◆ TASK PROMPT:
Please restate, word for word, the lines below that begin at the one with "(** * Backup" and end at the one with "#[export] Instance EncryptedBlob_eq_dec". Leave out all other lines.

BEGIN

(* ===== verification/Backup.v ===== *)
(** * Backup profiles: nasty-backup/src/lib.rs and nasty-engine/src/router/backup.rs

    Profiles with their secrets, the state file, the operations that change
    profiles, and the phases of a run that touch them. Repository operations are
    those of the package rustic; their outcomes are the environment's. *)
From Stdlib Require Import String Ascii ZArith.
From stdpp Require Import base list gmap strings numbers.
From S2P Require Import Prelude RustStr Disk AuthTypes.

Open Scope string_scope.
Open Scope rust_scope.

Definition STATE_PATH : Path := ["var"; "lib"; "nasty"; "backups.json"].
Definition CACERT_DIR : Path := ["var"; "lib"; "nasty"; "cacerts"].

Record RetentionPolicy := mkRetention {
  keep_last : option Z;
  keep_daily : option Z;
  keep_weekly : option Z;
  keep_monthly : option Z;
  keep_yearly : option Z
}.

Record BackupRunResult := mkRunResult {
  rr_timestamp : string;
  rr_success : bool;
  rr_message : string;
  rr_duration_secs : Z;
  rr_bytes_added : option Z;
  rr_files_new : option Z;
  rr_files_changed : option Z
}.

(** [EncryptedBlob]: the sealed text. *)
Record EncryptedBlob := mkBlob { blob_text : string }.

#[export] Instance EncryptedBlob_eq_dec : EqDecision EncryptedBlob.
Proof. solve_decision. Defined.

Inductive BackupTarget :=
| Local (path : string)
| S3 (endpoint bucket access_key : string) (secret_key : option string)
     (secret_key_encrypted : option EncryptedBlob) (region : option string)
| Sftp (host user path : string) (port : option Z)
| RestTarget (url : string) (username password : option string) (password_encrypted : option EncryptedBlob)
| B2 (bucket account_id : string) (account_key : option string) (account_key_encrypted : option EncryptedBlob).

#[export] Instance BackupTarget_eq_dec : EqDecision BackupTarget.
Proof. solve_decision. Defined.

Record BackupProfile := mkProfile {
  bp_id : string;
  bp_name : string;
  bp_enabled : bool;
  bp_sources : list string;
  bp_target : BackupTarget;
  bp_schedule : option string;
  bp_retention : RetentionPolicy;
  bp_password : option string;
  bp_password_encrypted : option EncryptedBlob;
  bp_snapshot_before : bool;
  bp_repo_initialized : bool;
  bp_last_run : option BackupRunResult;
  bp_trusted_cacert : option string
}.

Inductive BackupError :=
| ProfileNotFound (id : string)
| ProfileExists (name : string)
| BackupFailed (msg : string)
| BackupIo (e : IoErr).

Definition display_backup_error (e : BackupError) : string :=
  match e with
  | ProfileNotFound i => "profile not found: " ++ i
  | ProfileExists n => "profile already exists: " ++ n
  | BackupFailed m => "backup failed: " ++ m
  | BackupIo e => "io error: " ++ display_io e
  end.

(** ** Texts *)

Definition validate_sources (sources : list string) : result unit BackupError :=
  match sources with
  | [] => Err (BackupFailed "backup sources cannot be empty")
  | _ => if existsb (fun s => trim s =s "") sources then Err (BackupFailed "backup sources cannot be empty") else Ok tt
  end.

Definition validate_pem_cert (pem : string) : result unit BackupError :=
  let trimmed := trim pem in
  if trimmed =s "" then Err (BackupFailed "trusted_cacert: empty input — leave the field unset to remove")
  else if negb (contains_str "-----BEGIN CERTIFICATE-----" trimmed) || negb (contains_str "-----END CERTIFICATE-----" trimmed)
  then Err (BackupFailed "trusted_cacert: not a PEM certificate — paste the contents of a .pem / .crt file starting with -----BEGIN CERTIFICATE-----")
  else Ok tt.

(** [rest.get(..n).is_some_and(|s| s.eq_ignore_ascii_case(p))]. *)
Definition starts_with_ci (p s : string) : bool :=
  starts_with p (to_ascii_lowercase (take_string (String.length p) s)).

(** The first URL: the text up to and including its scheme, and the rest. *)
Fixpoint find_scheme (s : string) : option (string * string) :=
  if starts_with_ci "https://" s then Some (take_string 8 s, skip_prefix 8 s)
  else if starts_with_ci "http://" s then Some (take_string 7 s, skip_prefix 7 s)
  else match s with
       | EmptyString => None
       | String c s' => (fun p => (String c p.1, p.2)) <$> find_scheme s'
       end.

(** The end of an authority: white space or one of [/ ? # ) ]]. *)
Definition ends_authority (s : string) : bool :=
  existsb (fun w => starts_with w s) white_space ||
  match s with
  | String c _ => Ascii.eqb c "/" || Ascii.eqb c "?" || Ascii.eqb c "#" || Ascii.eqb c ")" || Ascii.eqb c "]"
  | EmptyString => true
  end.

Fixpoint split_authority (s : string) : string * string :=
  if ends_authority s then (EmptyString, s)
  else match s with
       | EmptyString => (EmptyString, EmptyString)
       | String c s' => let '(a, r) := split_authority s' in (String c a, r)
       end.

(** The text after the last [@]. *)
Fixpoint after_at (s : string) : option string :=
  match s with
  | EmptyString => None
  | String c s' => match after_at s' with
                   | Some r => Some r
                   | None => if Ascii.eqb c "@" then Some s' else None
                   end
  end.

(** Each round goes past a scheme, so the length is fuel enough. *)
Fixpoint redact_fuel (fuel : nat) (s : string) : string :=
  match fuel with
  | 0 => s
  | S k =>
      match find_scheme s with
      | None => s
      | Some (before, rest) =>
          let '(authority, tail) := split_authority rest in
          match after_at authority with
          | None => before ++ authority ++ redact_fuel k tail
          | Some host => before ++ "[redacted]@" ++ redact_fuel k (host ++ tail)
          end
      end
  end.

Definition redact_url_credentials (message : string) : string := redact_fuel (String.length message) message.

(** [BackupError::to_rpc_error]. *)
Definition to_rpc_error (e : BackupError) : string := redact_url_credentials (display_backup_error e).

(** The package [url]: parsing, the parts with credentials, and the text without them. *)
Class UrlLib := {
  Url : Type;
  url_parse : string -> option Url;
  url_username : Url -> string;
  url_password : Url -> option string;
  url_strip : Url -> string
}.

Fixpoint decode_percent (s : string) : option string :=
  match s with
  | EmptyString => Some EmptyString
  | String c s' =>
      if Ascii.eqb c "%" then
        match s' with
        | String a (String b rest) =>
            match hex_octet (String a (String b EmptyString)) with
            | Some n => String (ascii_of_nat (Z.to_nat n)) <$> decode_percent rest
            | None => None
            end
        | _ => None
        end
      else String c <$> decode_percent s'
  end.

Definition decode_url_userinfo (value : string) : option string :=
  match decode_percent value with
  | Some d => if valid_utf8 d then Some d else None
  | None => None
  end.

(** ** Secrets *)

(** [nasty_common::secrets], which runs [systemd-creds]. *)
Class Vault := {
  seal : string -> string -> result EncryptedBlob string;
  unseal : string -> EncryptedBlob -> result string string
}.
Class VaultLaws `{Vault} : Prop :=
  unseal_seal : forall name plain blob, seal name plain = Ok blob -> unseal name blob = Ok plain.

Section Secrets.
Context `{UrlLib} `{Vault}.

Definition no_userinfo (u : Url) : bool :=
  (url_username u =s "") && negb (is_some (url_password u)).

Definition strip_url_userinfo (value : string) : string :=
  match url_parse value with
  | None => redact_url_credentials value
  | Some u => if no_userinfo u then value else url_strip u
  end.

(** The target with credentials of its URL moved to their fields, and whether it changed. *)
Definition normalize_rest_url_userinfo (t : BackupTarget) : BackupTarget * bool :=
  match t with
  | RestTarget url username password enc =>
      match url_parse url with
      | None => (t, false)
      | Some u =>
          if no_userinfo u then (t, false)
          else
            let username' := match username with
                             | None | Some EmptyString => decode_url_userinfo (url_username u)
                             | Some _ => username
                             end in
            let password' := match password, enc with
                             | None, None => url_password u ≫= decode_url_userinfo
                             | _, _ => password
                             end in
            (RestTarget (url_strip u) username' password' enc, true)
      end
  | _ => (t, false)
  end.

Definition mask (o : option string) : option string := match o with Some _ => Some "***" | None => None end.

Definition redacted_target (t : BackupTarget) : BackupTarget :=
  match t with
  | S3 e b a k _ r => S3 e b a (mask k) None r
  | B2 b a k _ => B2 b a (mask k) None
  | RestTarget u n p _ => RestTarget (strip_url_userinfo u) n (mask p) None
  | other => other
  end.

Definition redacted_run (r : BackupRunResult) : BackupRunResult :=
  mkRunResult (rr_timestamp r) (rr_success r) (redact_url_credentials (rr_message r)) (rr_duration_secs r)
    (rr_bytes_added r) (rr_files_new r) (rr_files_changed r).

(** [BackupProfile::redacted]. *)
Definition redacted (p : BackupProfile) : BackupProfile :=
  mkProfile (bp_id p) (bp_name p) (bp_enabled p) (bp_sources p) (redacted_target (bp_target p)) (bp_schedule p)
    (bp_retention p) (mask (bp_password p)) None (bp_snapshot_before p) (bp_repo_initialized p)
    (redacted_run <$> bp_last_run p) (bp_trusted_cacert p).

Definition profile_password_name (id : string) : string := "nasty.backup." ++ id ++ ".password".

(** Seal a plaintext that has no sealed form; kept in plaintext when that fails. *)
Definition seal_field (name : string) (plain : option string) (blob : option EncryptedBlob)
    : option string * option EncryptedBlob :=
  match blob, plain with
  | None, Some p => match seal name p with Ok b => (None, Some b) | Err _ => (Some p, None) end
  | _, _ => (plain, blob)
  end.

Definition encrypt_target_secrets_in_place (id : string) (t : BackupTarget) : BackupTarget :=
  match t with
  | S3 e b a k kb r =>
      let '(k, kb) := seal_field ("nasty.backup." ++ id ++ ".s3.secret_key") k kb in S3 e b a k kb r
  | B2 b a k kb => let '(k, kb) := seal_field ("nasty.backup." ++ id ++ ".b2.account_key") k kb in B2 b a k kb
  | RestTarget u n p pb =>
      let '(p, pb) := seal_field ("nasty.backup." ++ id ++ ".rest.password") p pb in RestTarget u n p pb
  | other => other
  end.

END

◆ SOLUTION TO THE EXERCISE:
(** * Backup profiles: nasty-backup/src/lib.rs and nasty-engine/src/router/backup.rs

    Profiles with their secrets, the state file, the operations that change
    profiles, and the phases of a run that touch them. Repository operations are
    those of the package rustic; their outcomes are the environment's. *)
From Stdlib Require Import String Ascii ZArith.
From stdpp Require Import base list gmap strings numbers.
From S2P Require Import Prelude RustStr Disk AuthTypes.

Open Scope string_scope.
Open Scope rust_scope.

Definition STATE_PATH : Path := ["var"; "lib"; "nasty"; "backups.json"].
Definition CACERT_DIR : Path := ["var"; "lib"; "nasty"; "cacerts"].

Record RetentionPolicy := mkRetention {
  keep_last : option Z;
  keep_daily : option Z;
  keep_weekly : option Z;
  keep_monthly : option Z;
  keep_yearly : option Z
}.

Record BackupRunResult := mkRunResult {
  rr_timestamp : string;
  rr_success : bool;
  rr_message : string;
  rr_duration_secs : Z;
  rr_bytes_added : option Z;
  rr_files_new : option Z;
  rr_files_changed : option Z
}.

(** [EncryptedBlob]: the sealed text. *)
Record EncryptedBlob := mkBlob { blob_text : string }.

#[export] Instance EncryptedBlob_eq_dec : EqDecision EncryptedBlob.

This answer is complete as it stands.